Pushpi Weerakoon is a Sri Lankan social activist, who works in the fields of peacebuilding, conflict resolution, transitional justice, social cohesion, restorative justice, and gender empowerment. She received Rotary International's Rotary Alumni Global Service Award in 2025.

== Early life and education ==
Weerakoon was educated at St. Bridget's Convent, Colombo. She later studied law at the University of Buckingham in the United Kingdom. She attended Chulalongkorn University in Thailand as a Rotary Peace Fellow in 2007.

She completed an M.A. in Conflict Transformation (2010) at the Center for Justice and Peacebuilding (CJP), Eastern Mennonite University (EMU), United States, through a Rotary Ambassadorial Scholarship. She participated in a symposium on restorative justice at Harvard Law School in 2015.

Weerakoon later completed a Master of Public Administration at the Harvard Kennedy School and an MBA from the University of Wales. As of 2025, she is a doctoral candidate in Peace and Conflict Studies at the University for Peace in Costa Rica.

== Career ==
Early in her career, Weerakoon was involved with Sri Lanka's reconciliation initiatives following the civil conflict, and coordinated programs promoting mediation, dialogue and social cohesion.

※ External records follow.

Definition cancel_task (task_id : string) (u : user) (idempotency_key : string)
    (updated_at : time) (control_uuid : string) : txn json :=
  actor ← actor_of u;
  let request := JObj [("task_id", JStr task_id)] in
  begin_write;;
  require_task_owner task_id u;;
  '(digest, replayed) ← replay actor CANCEL_TASK idempotency_key request;
  match replayed with
  | Some response => mret response
  | None =>
      state ← require_current_conversation task_id;
      active ← gets (active_turn task_id);
      control_request_id ←
        (match active with
         | None => mret None
         | Some turn =>
             execution ← gets (active_runtime_execution (tn_turn_id turn));
             execution ← require_some execution (ConversationContractError RUNTIME_LOST);
             insert_control_request control_uuid task_id (tn_turn_id turn)
               (ex_runtime_execution_id execution) (ex_runtime_generation execution)
               Control_INTERRUPT actor idempotency_key digest [] updated_at updated_at;;
             mret (Some control_uuid)
         end);
      (if bool_decide (st_work_status state = Work_OPEN) then
         lift_contract (require_task_work_transition Work_OPEN Work_CANCELLED);;
         n ← repo_update_work_status task_id Work_OPEN Work_CANCELLED updated_at;
         require (Z.eqb n 1) (DomainConflictError "")
       else mret tt);;
      rows ← cancel_pending_submissions task_id updated_at;
      _ ← touch_task task_id updated_at;
      let ids p := JList (map (λ r, JStr (sb_submission_id r.1)) (List.filter p rows)) in
      let response := JObj [("task_id", JStr task_id); ("work_status", JStr "cancelled");
        ("control_request_id", json_of_option control_request_id);
        ("cancelled_submission_ids", ids (λ r, negb (is_delivering r.1)));
        ("delivery_unknown_submission_ids", ids (λ r, is_delivering r.1))] in
      store actor CANCEL_TASK idempotency_key digest response updated_at;;
      mret response
  end.

(** ** Turn admission *)

Definition intent_of (retry_of_turn_id : option string) (active : option turn_row) :
    TurnSubmissionIntent :=
  match retry_of_turn_id with
  | Some _ => Intent_RETRY
  | None => match active with Some _ => Intent_NEXT_TURN | None => Intent_CREATE end
  end.

Definition intent_value (i : TurnSubmissionIntent) : string :=
  match i with
  | Intent_CREATE => "create"
  | Intent_RETRY => "retry"
  | Intent_NEXT_TURN => "next_turn"
  end.

Definition admit_request (task_id : string) (input : dict)
    (context_snapshot_ref retry_of_turn_id : option string) (allow_next_turn : bool) : json :=
  JObj [("task_id", JStr task_id); ("input", JObj input);
        ("context_snapshot_ref", json_of_option context_snapshot_ref);
        ("retry_of_turn_id", json_of_option retry_of_turn_id);
        ("allow_next_turn", JBool allow_next_turn)].

Definition check_retry_source (task_id : string) (retry_of_turn_id : option string) : txn unit :=
  match retry_of_turn_id with
  | None => mret tt
  | Some turn_id =>
      source ← gets (turn_by_id turn_id);
      source ← require_some source (DomainNotFoundError turn_id);
      require (eqs (tn_task_id source) task_id) (DomainNotFoundError turn_id);;
      require (negb (turn_active source)) (ConversationContractError TURN_NOT_ACTIVE)
  end.

(** [_admit]: the response and the submission announced to the dispatcher. *)
Definition admit_turn (auth : option (list access_row)) (task_id : string) (u : user) (input : dict)
    (idempotency_key : string) (context_snapshot_ref : option string) (scope : IdempotencyScope)
    (retry_of_turn_id : option string) (allow_next_turn : bool)
    (created_at : time) (submission_id reserved_turn_id event_id : string) :
    txn (json * option string) :=
  actor ← actor_of u;
  let request := admit_request task_id input context_snapshot_ref retry_of_turn_id
                   allow_next_turn in
  begin_write;;
  require_task_owner task_id u;;
  '(digest, replayed) ← replay actor scope idempotency_key request;
  match replayed with
  | Some response => mret (response, None)
  | None =>
      require_task_environment_execution_grant auth task_id u;;
      state ← require_current_conversation task_id;
      require_open state;;
      conflicting ← gets (submission_by_task_key task_id actor idempotency_key);
      require (is_none conflicting) (DomainConflictError "");;
      active ← gets (active_turn task_id);
      pending ← gets (pending_next_turn task_id);
      require (is_none pending) (ConversationContractError ACTIVE_TURN_EXISTS);;
      check_retry_source task_id retry_of_turn_id;;
      require (is_none active || allow_next_turn) (ConversationContractError ACTIVE_TURN_EXISTS);;
      require (is_none active || is_none retry_of_turn_id)
        (ConversationContractError ACTIVE_TURN_EXISTS);;
      resolved ← resolve_context_snapshot_ref task_id context_snapshot_ref;
      let intent := intent_of retry_of_turn_id active in
      insert_submission submission_id task_id reserved_turn_id actor idempotency_key digest
        input resolved created_at created_at
        (if is_none context_snapshot_ref then Source_TASK_PIN else Source_SUBMISSION_OVERRIDE);;
      insert_submission_intent submission_id task_id intent retry_of_turn_id created_at;;
      notify ←
        (match active with
         | Some turn =>
             insert_next_turn submission_id task_id (tn_turn_id turn) created_at;; mret None
         | None => mret (Some submission_id)
         end);
      let response := JObj [("submission_id", JStr submission_id); ("task_id", JStr task_id);
        ("reserved_turn_id", JStr reserved_turn_id); ("status", JStr "queued");
        ("intent", JStr (intent_value intent))] in
      store actor scope idempotency_key digest response created_at;;
      audit event_id actor "conversation.turn.admitted" "turn_submission" submission_id
        created_at;;
      mret (response, notify)
  end.

Definition create_turn (auth : option (list access_row)) (task_id : string) (u : user)
    (input : dict) (idempotency_key : string) (context_snapshot_ref : option string)
    (allow_next_turn : bool) :=
  admit_turn auth task_id u input idempotency_key context_snapshot_ref CREATE_TURN None
    allow_next_turn.

Definition retry_turn (auth : option (list access_row)) (task_id turn_id : string) (u : user)
    (input : dict) (idempotency_key : string) (context_snapshot_ref : option string) :=
  admit_turn auth task_id u input idempotency_key context_snapshot_ref RETRY_TURN (Some turn_id)
    false.

(** ** Task metadata *)

Definition update_task_metadata (task_id : string) (u : user) (scope : IdempotencyScope)
    (idempotency_key : string) (request : json) (require_idle : bool)
    (update : time → txn Z) (updated_at : time) : txn json :=
  actor ← actor_of u;
  begin_write;;
  require_task_owner task_id u;;
  '(digest, replayed) ← replay actor scope idempotency_key request;
  match replayed with
  | Some response => mret response
  | None =>
      _ ← require_current_conversation task_id;
      active ← gets (active_turn task_id);
      require (negb require_idle || is_none active)
        (ConversationContractError ACTIVE_TURN_EXISTS);;
      _ ← update updated_at;
      let response := JObj [("task_id", JStr task_id); ("updated_at", JStr (isoformat updated_at))] in
      store actor scope idempotency_key digest response updated_at;;
      mret response
  end.

Definition set_task_archive (archived_at : option time) (reason : option string)
    (updated_at : time) (t : task_row) : task_row :=
  mkTask (tk_task_id t) (tk_project_id t) (tk_workspace_id t) (tk_environment_id t)
    (tk_researcher_type t) (tk_harness_engine t) (tk_user_skills t) (tk_user_mcp_servers t)
    (tk_title t) (tk_prompt t) (tk_created_at t) updated_at (tk_owner_user_id t)
    archived_at reason (tk_project_context_version_id t) (tk_project_context_snapshot_id t).

Definition archive_task (task_id : string) (u : user) (idempotency_key : string) :=
  update_task_metadata task_id u ARCHIVE_TASK idempotency_key
    (JObj [("task_id", JStr task_id); ("archived", JBool true)]) true
    (λ now, update_rows tasks with_tasks
       (λ t, eqs (tk_task_id t) task_id && is_none (tk_archived_at t)) (λ _ _ _, None)
       (set_task_archive (Some now) (Some "user_archived") now)).

Definition unarchive_task (task_id : string) (u : user) (idempotency_key : string) :=
  update_task_metadata task_id u UNARCHIVE_TASK idempotency_key
    (JObj [("task_id", JStr task_id); ("archived", JBool false)]) false
    (λ now, update_rows tasks with_tasks
       (λ t, eqs (tk_task_id t) task_id && not_none (tk_archived_at t)) (λ _ _ _, None)
       (set_task_archive None None now)).

Definition set_task_title (title : string) (updated_at : time) (t : task_row) : task_row :=
  mkTask (tk_task_id t) (tk_project_id t) (tk_workspace_id t) (tk_environment_id t)
    (tk_researcher_type t) (tk_harness_engine t) (tk_user_skills t) (tk_user_mcp_servers t)
    title (tk_prompt t) (tk_created_at t) updated_at (tk_owner_user_id t)
    (tk_archived_at t) (tk_archive_reason t) (tk_project_context_version_id t)
    (tk_project_context_snapshot_id t).

Definition update_task_title (task_id : string) (u : user) (title idempotency_key : string)
    (updated_at : time) : txn json :=
  let normalized := strip title in
  require (truthy normalized) ValueError;;
  update_task_metadata task_id u UPDATE_TASK_TITLE idempotency_key
    (JObj [("task_id", JStr task_id); ("title", JStr normalized)]) false
    (λ now, update_rows tasks with_tasks (λ t, eqs (tk_task_id t) task_id) (λ _ _ _, None)
       (set_task_title normalized now)) updated_at.

(** ** Controls *)

Definition kind_value (k : ControlKind) : string :=
  match k with Control_STEER => "steer" | Control_INTERRUPT => "interrupt" end.
(** [if _post_accept_side_effect is not None: ...] *)
Definition run_opt {X} (o : option (txn X)) : txn (option X) :=
  match o with
  | Some m => x ← m; mret (Some x)
  | None => mret None
  end.

(** The replay of a callback whose submission is already delivered. *)
Definition check_delivered_replay (submission : submission_row) (ln : lineage)
    (native_turn_kind native_turn_ref : string)
    (binding_id native_conversation_kind native_conversation_ref : option string) :
    txn (option string) :=
  turn ← gets (turn_by_id (sb_reserved_turn_id submission));
  turn ← require_some turn mismatch;
  let persisted_binding_id := tn_binding_id turn in
  require (eqs (str_of (tn_native_turn_kind turn)) native_turn_kind
    && eqs (str_of (tn_native_turn_ref turn)) native_turn_ref
    && eqs (tn_engine_family turn) (ln_engine_family ln)
    && eqs (tn_engine_driver turn) (ln_engine_driver ln)
    && Z.eqb (tn_contract_version turn) (ln_contract_version ln)
    && match binding_id with Some b => eqo (Some b) persisted_binding_id | None => true end)
    mismatch;;
  (match persisted_binding_id, native_conversation_kind, native_conversation_ref with
   | Some b, Some kind, Some ref =>
       binding ← gets (binding_by_id b);
       binding ← require_some binding mismatch;
       require (binding_matches_acceptance binding (sb_task_id submission) ln kind ref) mismatch
   | _, _, _ => mret tt
   end);;
  mret persisted_binding_id.

Section accept.
Context {X : Type}.
Variable side_effect : option (string → time → option string → txn X).

Definition run_side_effect (turn_id : string) (accepted_at : time) (binding_id : option string) :
    txn (option X) :=
  run_opt ((λ f, f turn_id accepted_at binding_id) <$> side_effect).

She later worked at the International Organization for Migration (IOM), where she was involved in establishing the social cohesion and reconciliation unit for the Sri Lanka mission, and had postings in Iraq, Bangladesh, Geneva, The Bahamas, El Salvador, Central America, Haiti, the Marshall Islands, Micronesia, Palau, Pacific islands and Pakistan.

On 24 June 2025, she received Rotary International's Rotary Alumni Global Service Award 2025 at the Rotary International Convention in Calgary, Canada, and delivered a speech. She was reported to be the first Sri Lankan recipient of this award.

== Awards and recognition ==
- Rotary Alumni Global Service Award (2025) — presented during the Rotary International Convention in Calgary; Rotary and Sri Lankan media report her as the first Sri Lankan to receive the award.
- National peace recognition (2011/2012, Sri Lanka) — local coverage notes a Rotary-related national peace award for humanitarian service.